1. Botany Bay (A Narrative of the Expedition to Botany Bay).— The reports brought home by Captain Cook
completely changed the beliefs current in those days with regard to Australia.
From the time of Dampier it had been supposed that the whole of this continent
must be the same flat and miserable desert as the part he described. Cook’s
account, on the other hand, represented the eastern coast as a country full of
beauty and promise. Now, it so happened that, shortly after Cook’s return, the
English nation had to deal with a great difficulty in regard to its criminal population.
In 1776 the United States declared their independence, and the English then
found they could no longer send their convicts over to Virginia, as they had
formerly done. In a short time the gaols of England were crowded with felons.

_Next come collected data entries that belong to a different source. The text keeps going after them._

(* ===== verification/ServerWitness.v ===== *)
(** * File share: the theorems on concrete nodes

    Each lemma applies one theorem at a concrete input, with the interfaces
    instantiated by the implementations of Instances.v. *)

From stdpp Require Import base gmap strings list fin_maps relations.
From Stdlib Require Import ZArith Lia Ascii SpecFloat.
From S2P Require Import Prelude GoStrings GoFloat FSTypes Instances FSPeer FSTransfer FSTransferFacts FSService FSServiceFacts FSNodeFacts FSEndToEnd WalletServer WalletHandlers WalletFacts Proxy ProxyFacts.

Open Scope string_scope.
Open Scope list_scope.
Open Scope nat_scope.

(** A node, a file it provides for 2, and a transaction. *)
Definition ex_header : FileDataHeader.t :=
  FileDataHeader.mk "a.txt" 4 "hash" ".txt" "/ip4/127.0.0.1" "peer" (f32_of_Z 2) "addr" "request" true.
Definition ex_state : State :=
  set_downloadStatus <["request" := true]>
    (set_metadataResponse <[meta_key "hash" "peer" := ex_header]>
      (set_providedFiles (cons ex_header)
        (set_isFileHashProvided <["hash" := true]>
          (set_fileHashToPath <["hash" := "a.txt"]> (initial_state "node"))))).
Definition ex_world : World := mkWorld ex_state [] 0.
Definition ex_content : bytes := ["f"; "i"; "l"; "e"]%char.
Definition ex_io : Io := mkIo 1024 None None None.

(** The loop looks at the flag, reads and writes one buffer. *)
Definition ex_sent : Transfer :=
  transfer_step ex_io ex_state (transfer_step ex_io ex_state
    (transfer_step ex_io ex_state (transfer_init "request" ex_content))).
Lemma transfer_interleaved_sound_witness :
  concat (tr_sent ex_sent) = ex_content ∧
  ∃ t, [ex_sent] !! 0 = Some t ∧ concat (tr_sent t) `prefix_of` ex_content.
Proof.
  split; [reflexivity|].
  destruct (transfer_interleaved_sound "request" ex_content 0 ex_world
    [transfer_init "request" ex_content] ex_world [ex_sent]) as (t & Ht & _ & Hp & _).
  - reflexivity.
  - eapply rtc_l; [eapply (step_loop ex_io ex_world _ 0); reflexivity|].
    eapply rtc_l; [eapply (step_loop ex_io ex_world _ 0); reflexivity|].
    apply rtc_once.
    exact (step_loop ex_io ex_world [transfer_step ex_io ex_state (transfer_step ex_io ex_state
             (transfer_init "request" ex_content))] 0 _ eq_refl).
  - exists t. split; [exact Ht|exact Hp].
Defined.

It became necessary to select a new place of transportation; and, just as this
difficulty arose, Captain Cook’s voyages called attention to a land in every
way suited for such a purpose, both by reason of its fertility and of its great
distance. Viscount Sydney, therefore, determined to send out a party to Botany
Bay, in order to found a convict settlement there; and in May, 1787, a fleet
was ready to sail. It consisted of the Sirius war-ship, its tender the Supply,
together with six transports for the convicts, and three ships for carrying the
stores. Of the convicts, five hundred and fifty were men and two hundred and
twenty were women. To guard these, there were on board two hundred soldiers.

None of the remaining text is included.